= Carbondale mine fire =

Coal seam fire in Pennsylvania, US

The Carbondale mine fire was a mine fire in the West Side neighborhood of Carbondale, Lackawanna County, Pennsylvania, in the United States. The fire started in 1946, but was eventually contained by the 1970s. However, it caused at least two fatalities and millions of dollars of property damage.

==Site description==
The Carbondale mine fire was located in the Coal Region of Pennsylvania. It was in the vicinity of an apartment complex consisting of eleven three-story buildings. The dump where the fire started was in former strip mine pits of the Hudson Coal Company's Powderly Mine. The pits had dirt and outcroppings of rock containing hidden coal.

The Carbondale mine fire spread considerably faster than the Centralia mine fire in Columbia County, Pennsylvania, but was somewhat smaller.

Unlike many mine fires, the Carbondale mine fire lacked "noxious odors". There are, however, irregular snowmelts in the area, which is typical of mine fires.

32 of the boreholes installed by the Office of Surface Mining in 1986 have 6-inch internal diameter casings and the remaining two have 4 inch casings.

==Physical and geological description==
There are at least six coal seams in the vicinity of the Carbondale Mine fire. The major seams in the area include the Grassy seam, the New County seam, the Clark seam, the Dunmore Seam #1, the Dunmore Seam #2, and the Dunmore Seam #3.

The temperature of the coal in the Carbondale mine fire ranges from 50 C to 290 C.

The carbon monoxide concentration of the Carbondale mine fire ranges from nearly 0% to approximately 0.4%. The concentration of methane can be as high as 500 parts per million, although this represents the extreme case, and the average is much lower.

By the mid-1950s, the Carbondale mine fire occupied an area of 120 acres and burned as far down as 100 ft. The top 40 ft in the area of the fire consisted of rock and wash. Below this, there were five or six coal seams ranging from 3 to 8 ft thick and interspersed with layers of slate and sand. The temperature of the fire was as high as 750 to 900 F; hot enough to melt the thermometers used to gauge the temperature.

In the 1960s, the area of the fire was inhabited by 1300 people.

==Early history==
The Carbondale mine fire began in either 1943 or 1946 when a fire in Carbondale's city dump spread to nearby mine workings. It is unknown if the fire was natural or man-made. In the late 1940s and early 1950s, a number of minor unsuccessful attempts were made to stop the fire by flooding the burning mine workings. It was the first time that an attempt to excavate a mine fire of that size had been made. In the 1950s, boreholes were dug around the perimeter of the fire and filled with a variety of materials, including sediment and sand. In this decade, an attempt was made to dig out the fire. In 1956, it was projected to take three years, but it continued into the 1960s and caused significant property damage. During the excavation, large amounts of coal were removed from the area. During the excavation, the fire nearly spread to the east side or downtown part of Carbondale, but was successfully contained.
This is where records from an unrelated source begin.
(** * The content scraping engine of nocode_scraping

    A shallow embedding of the backend scraping service
    ([validateSelector], [clickElement], [loadPage], [getContent]) and the
    properties its specification states about it.

    The service is asynchronous TypeScript driving a browser (playwright), a
    CSS grammar checker (w3c-css-validator) and the file system (fs/promises,
    file-system-cache).  The embedding is
    - a store [St] holding what the code shares and mutates: the selector
      objects, the page cache, the files on disk, the browser page, and the
      chronological list of library calls issued so far;
    - an environment [Env] answering for the libraries: what a call returns
      and whether it throws;
    - a state-and-exception monad [M] in which every [await] is a bind, a
      rejected promise is a thrown value, and [try]/[catch] is [try_catch]. *)

From Stdlib Require Import ZArith Ascii.
From stdpp Require Import base gmap strings list.

Open Scope string_scope.
Open Scope list_scope.

(** ** Data model *)

(** JavaScript [undefined] is [None] throughout.  The types below are
    declared in [../models], [../errors] and [../interfaces/scraping], which
    are not among the sources: they are taken from the data model and the
    status taxonomy of the specification, and from the shapes the front-end
    tests of the repository spell out. *)

(** Modelled from the spec: the validity status of a selector (the enum
    [SelectorStatus] is missing); an unannotated selector has no status. *)
Inductive SelectorStatus := VALID | INVALID.

(** Modelled from the spec: the status taxonomy (the enum [ScrapingStatus]
    is missing). *)
Inductive ScrapingStatus :=
  SUCCESS | ERROR | NO_CONTENT | ELEMENT_NOT_FOUND | INVALID_SELECTOR.

(** Modelled from the spec: the status of a validity result (the enum
    [GenericResponseStatus] is missing). *)
Inductive GenericResponseStatus := GENERIC_SUCCESS | GENERIC_ERROR.

(** Modelled from the spec: the selector (the interface [DataSelector] is
    missing), [{ path: string | undefined; language?; status? }].  The
    language is a string at run time; only ["css"] is supported. *)
Record DataSelector := {
  sel_path : option string;
  sel_language : option string;
  sel_status : option SelectorStatus
}.

(** Selectors are objects: the code receives references to them and mutates
    their [status] field in place, so requests, responses and errors hold
    references into the store, not copies. *)
Abbreviation ref := nat (only parsing).

(** Modelled from the spec: the validity result (the class
    [DataSelectorValidityResponse] is missing), built by
    [new DataSelectorValidityResponse(selector, errors)]; the front-end test
    double of the service gives its shape, [{ selector, status: "success" }]. *)
Record DataSelectorValidityResponse := {
  resp_selector : ref;
  resp_errors : list string;
  resp_status : GenericResponseStatus
}.

Definition new_DataSelectorValidityResponse (selector : ref) (errors : list string) :=
  {| resp_selector := selector; resp_errors := errors; resp_status := GENERIC_SUCCESS |}.

(** Modelled from the spec: the validation error (the class
    [DataSelectorValidityError] is missing), built by
    [new DataSelectorValidityError(message, selector)]. *)
Record DataSelectorValidityError := {
  verr_message : string;
  verr_selector : ref
}.

(** Modelled from the spec: the failure record (the class [ScrapingError] is
    missing), built by [new ScrapingError(message, status, selector)]. *)
Record ScrapingError := {
  err_message : string;
  err_status : ScrapingStatus;
  err_selector : option ref
}.

(** Modelled from the spec: the success record (the class [ScrapedContent]
    is missing), built by [new ScrapedContent(content, selector, screenshot)]. *)
Record ScrapedContent := {
  sc_content : string;
  sc_selector : ref;
  sc_screenshot : string
}.

(** A parsed address, [new URL(req.url)]: what the code reads of it,
    [url.toString()], [url.hostname] and [url.pathname], each as the
    platform's parser gives it.  Requests carry an address that parses;
    parsing and serialisation are the platform's and are not modelled. *)
Record URL := {
  href : string;
  hostname : string;
  pathname : string
}.

(** Modelled from the spec: the inbound request (the interface
    [IScrapingRequest] is missing), [{ selector, url, clickBefore?, useCache? }]. *)
Record IScrapingRequest := {
  req_selector : option ref;
  req_url : URL;
  req_clickBefore : option (list (option ref));
  req_useCache : option bool
}.
(** * Scan&Snack pre-launch page: countdown, waitlist submission, reveal

    A shallow embedding of [src/app/page.tsx] (the [PreLaunchClient]
    component and its helpers) together with the properties its
    behaviour contract states.

    Conventions.
    - Instants and durations are integer milliseconds ([Z]), as returned
      by [Date.prototype.getTime].
    - The arithmetic of [calculateTimeLeft] ([/], [%], [Math.floor]) is
      carried out on exact rationals ([Q]).  The values the page handles
      are millisecond differences far below 2^53, where the IEEE-754
      quotient of two integers never rounds across an integer and the
      floating-point remainder is exact, so the floors computed by the
      engine are the floors computed here.
    - React state is a record; a setter is an action applied to it. *)

From Stdlib Require Import ZArith QArith Qround Lia List Bool String.
From Stdlib Require Import Ascii DecimalString DecimalPos.
Import ListNotations.

Set Warnings "-register-all".

Local Open Scope Z_scope.

(* ===================================================================== *)
(** ** JavaScript numbers, as far as the countdown uses them *)
(* ===================================================================== *)

Module JsNum.

(** Integer part, rounding toward zero. *)
Definition trunc (x : Q) : Z :=
  if Qle_bool 0 x then Qfloor x else Qceiling x.

(** [a / b] on numbers. *)
Definition div (a b : Q) : Q := (a / b)%Q.

(** [a % b]: the remainder has the sign of the dividend,
    [a - b * trunc (a / b)]. *)
Definition rem (a b : Q) : Q := (a - b * inject_Z (trunc (a / b)))%Q.

(** [Math.floor]. *)
Definition floor (x : Q) : Z := Qfloor x.

(** An integer-valued number. *)
Definition of_Z (z : Z) : Q := inject_Z z.

End JsNum.

(* ===================================================================== *)
(** ** CountdownTimer *)
(* ===================================================================== *)

Module Countdown.

(** The [timeLeft] state of the component. *)
Record TimeLeft : Type := mkTimeLeft
  { days : Z; hours : Z; minutes : Z; seconds : Z }.

(** [useState({ days: 0, hours: 0, minutes: 0, seconds: 0 })]. *)
Definition initial : TimeLeft :=
  {| days := 0; hours := 0; minutes := 0; seconds := 0 |}.

(** [new Date(Date.UTC(2025, 5, 27, 6, 0, 0)).getTime()]:
    27 June 2025, 06:00:00 UTC. *)
Definition launchDate : Z := 1751004000000.

(** One run of [calculateTimeLeft]: [launch] is
    [launchDate.getTime()], [now] is [new Date().getTime()], and the
    result is the [timeLeft] state after the call.  The state is
    written only under [difference > 0]; otherwise it is left as it
    was. *)
Definition calculateTimeLeft (launch now : Z) (timeLeft : TimeLeft) : TimeLeft :=
  let difference := launch - now in
  let d := JsNum.of_Z difference in
  if 0 <? difference then
    {| days :=
         JsNum.floor (JsNum.div d (JsNum.of_Z (1000 * 60 * 60 * 24)));
       hours :=
         JsNum.floor
           (JsNum.rem (JsNum.div d (JsNum.of_Z (1000 * 60 * 60)))
                      (JsNum.of_Z 24));
       minutes :=
         JsNum.floor
           (JsNum.rem (JsNum.div (JsNum.div d (JsNum.of_Z 1000)) (JsNum.of_Z 60))
                      (JsNum.of_Z 60));
       seconds :=
         JsNum.floor
           (JsNum.rem (JsNum.div d (JsNum.of_Z 1000)) (JsNum.of_Z 60)) |}
  else timeLeft.

(** The effect body: [calculateTimeLeft()] once, then once per elapsed
    interval.  [nows] lists the clock readings of the successive
    calls; the result lists the state shown after each of them. *)
Fixpoint shown (launch : Z) (nows : list Z) (timeLeft : TimeLeft) : list TimeLeft :=
  match nows with
  | [] => []
  | now :: rest =>
      let next := calculateTimeLeft launch now timeLeft in
      next :: shown launch rest next
  end.

(** The state after all the calls. *)
Definition after (launch : Z) (nows : list Z) (timeLeft : TimeLeft) : TimeLeft :=
  fold_left (fun tl now => calculateTimeLeft launch now tl) nows timeLeft.

(** No field is negative. *)
Definition non_negative (tl : TimeLeft) : Prop :=
  0 <= days tl /\ 0 <= hours tl /\ 0 <= minutes tl /\ 0 <= seconds tl.

(** Milliseconds rebuilt from the four fields. *)
Definition reconstruct (tl : TimeLeft) : Z :=
  days tl * 86400000 + hours tl * 3600000 + minutes tl * 60000 + seconds tl * 1000.

(** The four fields written by a call made before the target instant. *)
Definition breakdown (delta : Z) : TimeLeft :=
  {| days := delta / 86400000;
     hours := (delta / 3600000) mod 24;
     minutes := (delta / 60000) mod 60;
     seconds := (delta / 1000) mod 60 |}.

End Countdown.

(* ===================================================================== *)
(** ** JavaScript values, as far as the page handles them *)
(* ===================================================================== *)

Module Js.

Local Open Scope string_scope.

(** Values a JSON response body can hold, and [undefined].  Numbers
    are integers; those of magnitude below 10^21 print in plain
    decimal, which is the range [to_string] covers. *)
Inductive value : Type :=
| Undefined
| Null
| Bool (b : bool)
| Num (n : Z)
| Str (s : string)
| Arr (items : list value)
| Obj (fields : list (string * value)).

(** Truthiness, as [||] and [&&] test it. *)
Definition truthy (v : value) : bool :=
  match v with
  | Undefined | Null => false
  | Bool b => b
  | Num n => negb (n =? 0)%Z
  | Str s => negb (s =? "")
  | Arr _ | Obj _ => true
  end.

(** [a || b]. *)
Definition or (a b : value) : value := if truthy a then a else b.

(** The string conversion [new Error(v)] applies to its argument.
    An array joins its elements with commas, [null] and [undefined]
    elements printing as nothing. *)
Fixpoint to_string (v : value) : string :=
  match v with
  | Undefined => "undefined"
  | Null => "null"
  | Bool true => "true"
  | Bool false => "false"
  | Num n => NilZero.string_of_int (Z.to_int n)
  | Str s => s
  | Arr items =>
      (fix join (l : list value) : string :=
         match l with
         | [] => ""
         | x :: rest =>
             let here :=
               match x with
               | Undefined | Null => ""
               | _ => to_string x
               end in
             match rest with
             | [] => here
             | _ :: _ => here ++ "," ++ join rest
             end
         end) items
  | Obj _ => "[object Object]"
  end.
The first fatalities of the fire occurred in 1952, when the fire spread under the house of a couple and asphyxiated them with carbon monoxide. Some time later, several dozen people were poisoned by carbon monoxide from the fire, but there were no fatalities.

In 1959, the federal government designated the West Side of Carbondale as an "urban redevelopment district" due to the Carbondale mine fire.

In 1960, evacuation began in the vicinity of the Carbondale mine fire and over the following decade, mine experts acknowledged the fire's continued spread. Around this time, a proposal was made to drain nearby lakes to use those waters to flood the fire, citing a project cost of $100,000. Another plan proposed smothering the fire with dry ice, an option deemed impractical due to the fire's large size.

==Later history==
The Carbondale mine fire was extinguished or contained by 1972 or 1974. In 1986, 34 boreholes were installed at the site of the Carbondale mine fire by the Office of Surface Mining. As of 2000, the site of the Carbondale mine fire was being checked regularly to verify its containment. The fire forced approximately 1000 residents to evacuate, caused millions of dollars in damage, and destroyed approximately 500 buildings.

By 2014, the fire was confirmed to have been extinguished and the area was redeveloped.

==Media response==
The Carbondale mine fire received notoriety in local newspapers in its early years, and excavation attempts of the 1950s and 1960s were covered in the May 1960 issue of Popular Science magazine. The Saturday Evening Post featured a story on the fire in 1963, saying that the excavation effort was moving more earth than the construction of the Panama Canal.

The novel The Hollow Ground features a mine fire based on the Carbondale mine fire.